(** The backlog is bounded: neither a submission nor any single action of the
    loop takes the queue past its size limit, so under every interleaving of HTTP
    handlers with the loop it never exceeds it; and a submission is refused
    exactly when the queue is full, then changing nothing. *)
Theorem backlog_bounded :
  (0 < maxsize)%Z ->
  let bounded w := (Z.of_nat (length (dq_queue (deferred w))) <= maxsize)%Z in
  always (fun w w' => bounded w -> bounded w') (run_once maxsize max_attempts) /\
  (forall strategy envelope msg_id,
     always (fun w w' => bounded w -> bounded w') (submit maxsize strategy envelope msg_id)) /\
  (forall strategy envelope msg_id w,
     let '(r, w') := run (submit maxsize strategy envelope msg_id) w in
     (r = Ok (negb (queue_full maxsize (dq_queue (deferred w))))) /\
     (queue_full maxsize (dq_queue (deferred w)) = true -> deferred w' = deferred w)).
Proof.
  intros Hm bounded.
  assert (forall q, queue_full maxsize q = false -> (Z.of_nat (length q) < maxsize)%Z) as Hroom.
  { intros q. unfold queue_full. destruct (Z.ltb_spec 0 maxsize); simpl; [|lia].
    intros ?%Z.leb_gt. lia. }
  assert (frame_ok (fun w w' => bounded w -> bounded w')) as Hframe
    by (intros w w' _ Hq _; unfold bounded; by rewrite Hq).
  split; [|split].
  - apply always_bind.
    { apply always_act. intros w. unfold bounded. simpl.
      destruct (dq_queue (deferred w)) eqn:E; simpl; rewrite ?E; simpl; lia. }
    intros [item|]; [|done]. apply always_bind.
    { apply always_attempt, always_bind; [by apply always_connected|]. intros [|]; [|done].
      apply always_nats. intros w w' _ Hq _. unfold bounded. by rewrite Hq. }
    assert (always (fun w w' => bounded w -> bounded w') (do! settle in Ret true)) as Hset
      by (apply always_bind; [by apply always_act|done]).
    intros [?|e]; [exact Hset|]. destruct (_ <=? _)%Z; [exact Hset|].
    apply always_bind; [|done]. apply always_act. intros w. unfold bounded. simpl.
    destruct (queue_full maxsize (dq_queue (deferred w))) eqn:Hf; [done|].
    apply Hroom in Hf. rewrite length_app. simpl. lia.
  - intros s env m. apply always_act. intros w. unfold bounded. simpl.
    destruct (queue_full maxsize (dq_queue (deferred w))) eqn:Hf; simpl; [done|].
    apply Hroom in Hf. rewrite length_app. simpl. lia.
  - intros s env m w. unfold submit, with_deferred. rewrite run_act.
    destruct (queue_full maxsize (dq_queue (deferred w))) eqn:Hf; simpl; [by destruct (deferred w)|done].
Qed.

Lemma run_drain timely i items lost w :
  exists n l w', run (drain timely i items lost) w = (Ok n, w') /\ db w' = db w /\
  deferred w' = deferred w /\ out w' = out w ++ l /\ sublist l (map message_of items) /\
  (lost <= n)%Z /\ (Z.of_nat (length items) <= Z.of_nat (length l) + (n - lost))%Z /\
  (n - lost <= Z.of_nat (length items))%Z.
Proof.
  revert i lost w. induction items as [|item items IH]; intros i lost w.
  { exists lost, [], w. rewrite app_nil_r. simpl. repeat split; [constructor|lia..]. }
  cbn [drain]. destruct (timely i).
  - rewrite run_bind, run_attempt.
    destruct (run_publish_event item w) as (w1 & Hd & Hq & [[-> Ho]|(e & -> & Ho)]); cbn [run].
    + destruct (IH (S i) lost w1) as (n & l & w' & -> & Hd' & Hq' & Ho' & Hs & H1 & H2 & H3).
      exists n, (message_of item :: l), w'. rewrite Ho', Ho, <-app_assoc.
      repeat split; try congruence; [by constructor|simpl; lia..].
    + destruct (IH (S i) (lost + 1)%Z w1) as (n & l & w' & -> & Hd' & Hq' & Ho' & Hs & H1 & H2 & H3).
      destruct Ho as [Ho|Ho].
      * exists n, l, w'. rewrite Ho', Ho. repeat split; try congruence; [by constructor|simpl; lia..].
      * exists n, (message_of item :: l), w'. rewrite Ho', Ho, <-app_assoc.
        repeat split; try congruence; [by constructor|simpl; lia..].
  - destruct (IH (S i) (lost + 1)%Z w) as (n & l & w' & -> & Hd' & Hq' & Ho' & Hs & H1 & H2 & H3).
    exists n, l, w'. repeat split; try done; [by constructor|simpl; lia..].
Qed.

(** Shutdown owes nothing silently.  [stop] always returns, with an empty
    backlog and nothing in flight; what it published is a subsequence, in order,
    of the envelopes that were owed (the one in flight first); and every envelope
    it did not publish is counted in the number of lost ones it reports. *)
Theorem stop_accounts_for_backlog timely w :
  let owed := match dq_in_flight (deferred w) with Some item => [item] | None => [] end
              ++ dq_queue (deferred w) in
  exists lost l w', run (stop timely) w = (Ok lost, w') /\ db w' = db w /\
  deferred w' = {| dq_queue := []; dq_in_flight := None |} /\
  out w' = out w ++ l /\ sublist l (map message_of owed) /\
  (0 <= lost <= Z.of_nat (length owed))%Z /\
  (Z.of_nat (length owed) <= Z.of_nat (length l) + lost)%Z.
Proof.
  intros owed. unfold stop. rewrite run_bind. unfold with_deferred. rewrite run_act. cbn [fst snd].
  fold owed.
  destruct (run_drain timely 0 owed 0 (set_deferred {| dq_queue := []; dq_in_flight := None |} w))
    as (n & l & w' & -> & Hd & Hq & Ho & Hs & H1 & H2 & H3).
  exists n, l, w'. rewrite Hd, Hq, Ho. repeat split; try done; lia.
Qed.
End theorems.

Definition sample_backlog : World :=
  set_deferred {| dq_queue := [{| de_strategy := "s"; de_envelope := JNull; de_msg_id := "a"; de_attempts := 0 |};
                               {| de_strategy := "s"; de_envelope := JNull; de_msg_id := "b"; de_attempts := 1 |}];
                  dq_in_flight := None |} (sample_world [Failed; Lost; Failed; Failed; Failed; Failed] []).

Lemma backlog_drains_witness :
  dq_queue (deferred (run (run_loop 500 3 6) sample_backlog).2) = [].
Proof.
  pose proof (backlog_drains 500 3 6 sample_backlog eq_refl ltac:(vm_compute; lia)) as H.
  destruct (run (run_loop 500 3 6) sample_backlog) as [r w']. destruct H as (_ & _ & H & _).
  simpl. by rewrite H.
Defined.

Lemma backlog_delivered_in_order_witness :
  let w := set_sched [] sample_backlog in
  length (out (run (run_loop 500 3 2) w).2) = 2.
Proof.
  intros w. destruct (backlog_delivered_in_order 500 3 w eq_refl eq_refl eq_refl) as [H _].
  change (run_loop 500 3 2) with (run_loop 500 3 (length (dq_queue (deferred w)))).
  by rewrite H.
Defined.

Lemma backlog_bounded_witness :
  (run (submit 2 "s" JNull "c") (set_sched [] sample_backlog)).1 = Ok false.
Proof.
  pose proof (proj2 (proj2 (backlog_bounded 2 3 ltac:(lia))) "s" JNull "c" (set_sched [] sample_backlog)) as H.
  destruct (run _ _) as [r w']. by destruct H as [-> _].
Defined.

_PROMPT:_ Nothing but the lines from the first line of the listing above through the line holding "intros [?|e]; [exact" should be reproduced, and each must match exactly.

_COMPLETED TASK:_
(** The backlog is bounded: neither a submission nor any single action of the
    loop takes the queue past its size limit, so under every interleaving of HTTP
    handlers with the loop it never exceeds it; and a submission is refused
    exactly when the queue is full, then changing nothing. *)
Theorem backlog_bounded :
  (0 < maxsize)%Z ->
  let bounded w := (Z.of_nat (length (dq_queue (deferred w))) <= maxsize)%Z in
  always (fun w w' => bounded w -> bounded w') (run_once maxsize max_attempts) /\
  (forall strategy envelope msg_id,
     always (fun w w' => bounded w -> bounded w') (submit maxsize strategy envelope msg_id)) /\
  (forall strategy envelope msg_id w,
     let '(r, w') := run (submit maxsize strategy envelope msg_id) w in
     (r = Ok (negb (queue_full maxsize (dq_queue (deferred w))))) /\
     (queue_full maxsize (dq_queue (deferred w)) = true -> deferred w' = deferred w)).
Proof.
  intros Hm bounded.
  assert (forall q, queue_full maxsize q = false -> (Z.of_nat (length q) < maxsize)%Z) as Hroom.
  { intros q. unfold queue_full. destruct (Z.ltb_spec 0 maxsize); simpl; [|lia].
    intros ?%Z.leb_gt. lia. }
  assert (frame_ok (fun w w' => bounded w -> bounded w')) as Hframe
    by (intros w w' _ Hq _; unfold bounded; by rewrite Hq).
  split; [|split].
  - apply always_bind.
    { apply always_act. intros w. unfold bounded. simpl.
      destruct (dq_queue (deferred w)) eqn:E; simpl; rewrite ?E; simpl; lia. }
    intros [item|]; [|done]. apply always_bind.
    { apply always_attempt, always_bind; [by apply always_connected|]. intros [|]; [|done].
      apply always_nats. intros w w' _ Hq _. unfold bounded. by rewrite Hq. }
    assert (always (fun w w' => bounded w -> bounded w') (do! settle in Ret true)) as Hset
      by (apply always_bind; [by apply always_act|done]).
    intros [?|e]; [exact Hset|]. destruct (_ <=? _)%Z; [exact Hset|].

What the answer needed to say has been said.